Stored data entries
*** Block opens ***

(** a job that is there stays there, changed in one of the ways above *)
Lemma job_step s c r s' k raw :
  automation_ok s -> job_change s c r s' -> jobs s !! k = Some raw ->
  exists raw', jobs s' !! k = Some raw' /\ raw_change k raw c r raw'.
Proof.
  intros Ho H Hk.
  assert (Hown : forall k0 raw0 raw1 d, job_written k0 raw1 d s s' -> jobs s !! k0 = Some raw0 ->
            (k0 <> k -> granted k c r = false /\ replayed k c r = false) ->
            (k0 = k -> raw0 = raw -> raw_change k raw c r raw1) ->
            exists raw', jobs s' !! k = Some raw' /\ raw_change k raw c r raw').
  { intros k0 raw0 raw1 d Hw H0 Hq Hc. destruct (decide (k0 = k)) as [->|Hne].
    - exists raw1. split; [by eapply written_here|]. apply Hc; congruence.
    - exists raw. split; [by rewrite (written_other _ _ _ _ _ _ Hw Hne)|]. by apply rw_same; apply Hq. }
  destruct H; try (eapply Hown; [eassumption..|by intros; split|intros <- <-; by econstructor]).
  - match goal with H : same_jobs _ _ |- _ => destruct H as (Hj & _) end. exists raw. split; [by rewrite Hj|].
    by apply rw_same; apply idle_quiet.
  - exists raw. split; [|by apply rw_same]. match goal with H : jobs s' = _ |- _ => rewrite H end.
    rewrite lookup_insert_ne; [done|]. intros Heq. rewrite Heq in *. congruence.
  - eapply Hown; [eassumption..|intros; split; [by apply not_granted|done]|intros <- <-; by apply rw_claimed].
  - assert (Hdl := H). apply (ok_dead s Ho) in Hdl as (Hd & _ & raw1 & Hj1 & Hs). injection Hd as Ht Hu.
    assert (Hr := Hj1). apply (ok_jobs s Ho) in Hr as [Hkey _]. injection Hkey as Hkt Hkj.
    assert (raw1 = raw0) as -> by (unfold k0, t in *; congruence).
    assert (Hkk : (tenant_id (rp_mutation b), jb_job_id (job_data raw0)) = k0) by (unfold k0, t in *; congruence).
    eapply Hown; [eassumption..| |].
    + intros Hne. split; [done|]. cbn [replayed job_view replayed_job aj_data job_data]. rewrite Hkk.
      by apply bool_decide_eq_false_2.
    + intros <- <-. apply rw_replayed; [|by apply Hs].
      cbn [replayed job_view replayed_job aj_data job_data]. rewrite Hkk. by apply bool_decide_eq_true_2.
Qed.

Lemma is_state_spec st l : is_state st l = true <-> st ∈ l.
Proof. unfold is_state. apply bool_decide_eq_true. Qed.

(** what holding the lease says of a job *)
Lemma lease_held now b client raw :
  holds_lease now b client raw = true ->
  lease_token_sha256 raw = Some (token_digest (le_lease_token b)) /\ execution_id raw = Some (le_execution_id b) /\
  lease_client_id raw = Some client /\ is_state (job_state raw) LEASED_STATES = true /\
  exists e, lease_expires_at raw = Some e /\ now < e.
Proof.
  unfold holds_lease. rewrite !andb_true_iff, !bool_decide_eq_true. intros ((((-> & ->) & ->) & He) & ->).
  destruct (lease_expires_at raw) as [e|]; [|done]. apply Z.ltb_lt in He. eauto 10.
Qed.

(** a held lease belongs to a claimed job that has not ended *)
Lemma held_claimed now b client raw :
  raw_ok raw -> holds_lease now b client raw = true ->
  is_Some (delivery_token_used_at raw) /\ client = jb_expected_client_id (job_data raw) /\ 1 <= attempt_count raw /\
  terminal_idempotency_key raw = None /\ terminal_request_sha256 raw = None /\ result_code raw = None.
Proof.
  intros (_ & _ & Hu) (Ht & He & Hc & _ & _)%lease_held. destruct (delivery_token_used_at raw) as [i|].
  - destruct Hu as (_ & Hc' & Ha & [(_ & _ & ? & ? & ? & _)|(Hn & _)]); [|congruence].
    rewrite Hc in Hc'. injection Hc' as ->. eauto 10.
  - destruct Hu as (Hn & _). congruence.
Qed.

Lemma raw_change_data k raw c r raw' : raw_change k raw c r raw' -> job_data raw' = job_data raw.
Proof. by destruct 1. Qed.

Lemma failure_state_ended b raw :
  failure_state b raw <> RETRY_SCHEDULED -> is_state (failure_state b raw) [COMPLETED; FAILED_TERMINAL; DEAD_LETTER] = true.
Proof. unfold failure_state. repeat case_match; done. Qed.
Lemma failure_state_not_completed b raw : failure_state b raw <> COMPLETED.
Proof. unfold failure_state. repeat case_match; done. Qed.

Lemma waiting_ok now raw : raw_ok raw -> is_state (job_state raw) ENDED_STATES = false -> raw_ok (waiting_job now raw).
Proof.
  intros (Ha & Hv & Hu) Hs. repeat split; simpl; [done|lia|].
  destruct (delivery_token_used_at raw) as [i|].
  - destruct Hu as (He & Hc & H1 & [(?&?&?&?&?&_)|(?&?&?&?&?&Hst)]); unfold claimed_ok; simpl.
    + repeat split; try done. left. by repeat split.
    + exfalso. destruct (job_state raw); done.
  - destruct Hu as (?&?&?&?&?&?&?&_). by repeat split.
Qed.

Lemma running_ok now e raw b now0 client :
  raw_ok raw -> holds_lease now0 b client raw = true -> is_Some e -> raw_ok (running_job now e raw).
Proof.
  intros Ho Hl He. destruct (held_claimed _ _ _ _ Ho Hl) as ([i Hi] & _ & Ha & ? & ? & ?). destruct Ho as (Hpos & Hv & Hu).
  rewrite Hi in Hu. destruct Hu as (? & ? & _ & _). pose proof (lease_held _ _ _ _ Hl) as (Ht & _).
  split; [done|]. split; [simpl; lia|]. simpl. rewrite Hi. repeat split; try done. left. simpl. rewrite Ht. by repeat split.
Qed.

Lemma ended_ok now b client raw raw' :
  raw_ok raw -> holds_lease now b client raw = true ->
  delivery_token_used_at raw' = delivery_token_used_at raw -> execution_id raw' = execution_id raw ->
  lease_client_id raw' = lease_client_id raw -> job_data raw' = job_data raw -> attempt_count raw' = attempt_count raw ->
  resource_version raw' = resource_version raw + 1 -> lease_token_sha256 raw' = None -> lease_expires_at raw' = None ->
  is_Some (terminal_idempotency_key raw') -> is_Some (terminal_request_sha256 raw') ->
  (is_Some (result_code raw') <-> job_state raw' = COMPLETED) ->
  is_state (job_state raw') [COMPLETED; FAILED_TERMINAL; DEAD_LETTER] = true -> raw_ok raw'.
Proof.
  intros Ho Hl Hu He Hc Hd Ha Hv ? ? ? ? Hr ?. destruct (held_claimed _ _ _ _ Ho Hl) as ([i Hi] & _).
  destruct Ho as (Hpos & Hver & Hk). rewrite Hi in Hk. destruct Hk as (? & ? & ? & _).
  unfold raw_ok, claimed_ok. rewrite Hu, Hi, He, Hc, Hd, Ha, Hv. repeat split; try done; [lia|].
  right. by repeat split; try apply Hr.
Qed.

Lemma raw_change_ok k raw c r raw' : raw_change k raw c r raw' -> raw_ok raw -> raw_ok raw'.
Proof.
  intros H Ho. pose proof Ho as (Hpos & Hv & Hu). destruct H; subst; [done|..].
  - rewrite H0 in Hu. destruct Hu as (?&?&?&?&?&?&?&?).
    split; [simpl; lia|]. split; [simpl; lia|]. simpl. repeat split; simpl; try done; [lia|]. left. by repeat split.
  - by eapply running_ok.
  - destruct (lease_held _ _ _ _ H0) as (_ & _ & _ & _ & e & He & _). eapply running_ok; [done..|by rewrite He].
  - by eapply ended_ok.
  - eapply ended_ok; try done; simpl; [|by apply failure_state_ended]. split; [by intros []|].
    intros Hc. by destruct (failure_state_not_completed b raw).
  - repeat split; simpl; try done. lia.
  - by apply waiting_ok.
  - repeat split; simpl; try done; [lia|].
    destruct (delivery_token_used_at raw) as [i|]; [|by destruct Hu as (_&_&_&_&_&_&?&_)].
    destruct Hu as (_&_&_&[(_&_&_&_&_&?)|(_&_&_&_&Hr&_)]); [by rewrite H0 in *|].
    destruct (result_code raw); [|done]. destruct Hr as [Hr _]. rewrite H0 in Hr. by specialize (Hr ltac:(done)).
Qed.

(** a job that was not there was created by the event of an [enqueue_event] *)
Lemma new_job_step s c r s' k raw :
  job_change s c r s' -> jobs s !! k = None -> jobs s' !! k = Some raw ->
  exists token now e route source, let j := new_job_data e route source now in
    c = do_enqueue token now e route source /\ k = (jb_tenant_id j, jb_job_id j) /\ raw = new_job j token /\
    job_keys s' = job_keys s ++ [k] /\ dispatches s' !! k = Some (new_dispatch j token).
Proof.
  intros H Hn Hk. destruct H;
    try (match goal with H0 : jobs s !! ?k0 = Some _, H : job_written ?k0 _ _ _ _ |- _ =>
      rewrite (written_other _ k _ _ _ _ H) in Hk; [congruence|intros Heq; rewrite Heq in *; congruence] end).
  - destruct H as (Hj & _). congruence.
  - rewrite H0 in Hk. destruct (decide (k0 = k)) as [Heq|Hne].
    + rewrite Heq, lookup_insert_eq in Hk. injection Hk as <-. exists token, now, e, r, source.
      rewrite <- Heq. repeat split; try done. rewrite H2. apply lookup_insert_eq.
    + rewrite lookup_insert_ne in Hk by done. congruence.
Qed.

*** Block closes ***

DIRECTIONS
Begin at the line above that has "exists token now" and stop after the line that has "c = do_enqueue", copying each line exactly and adding nothing else.

WRITTEN SOLUTION
  exists token now e route source, let j := new_job_data e route source now in
    c = do_enqueue token now e route source /\ k = (jb_tenant_id j, jb_job_id j) /\ raw = new_job j token /\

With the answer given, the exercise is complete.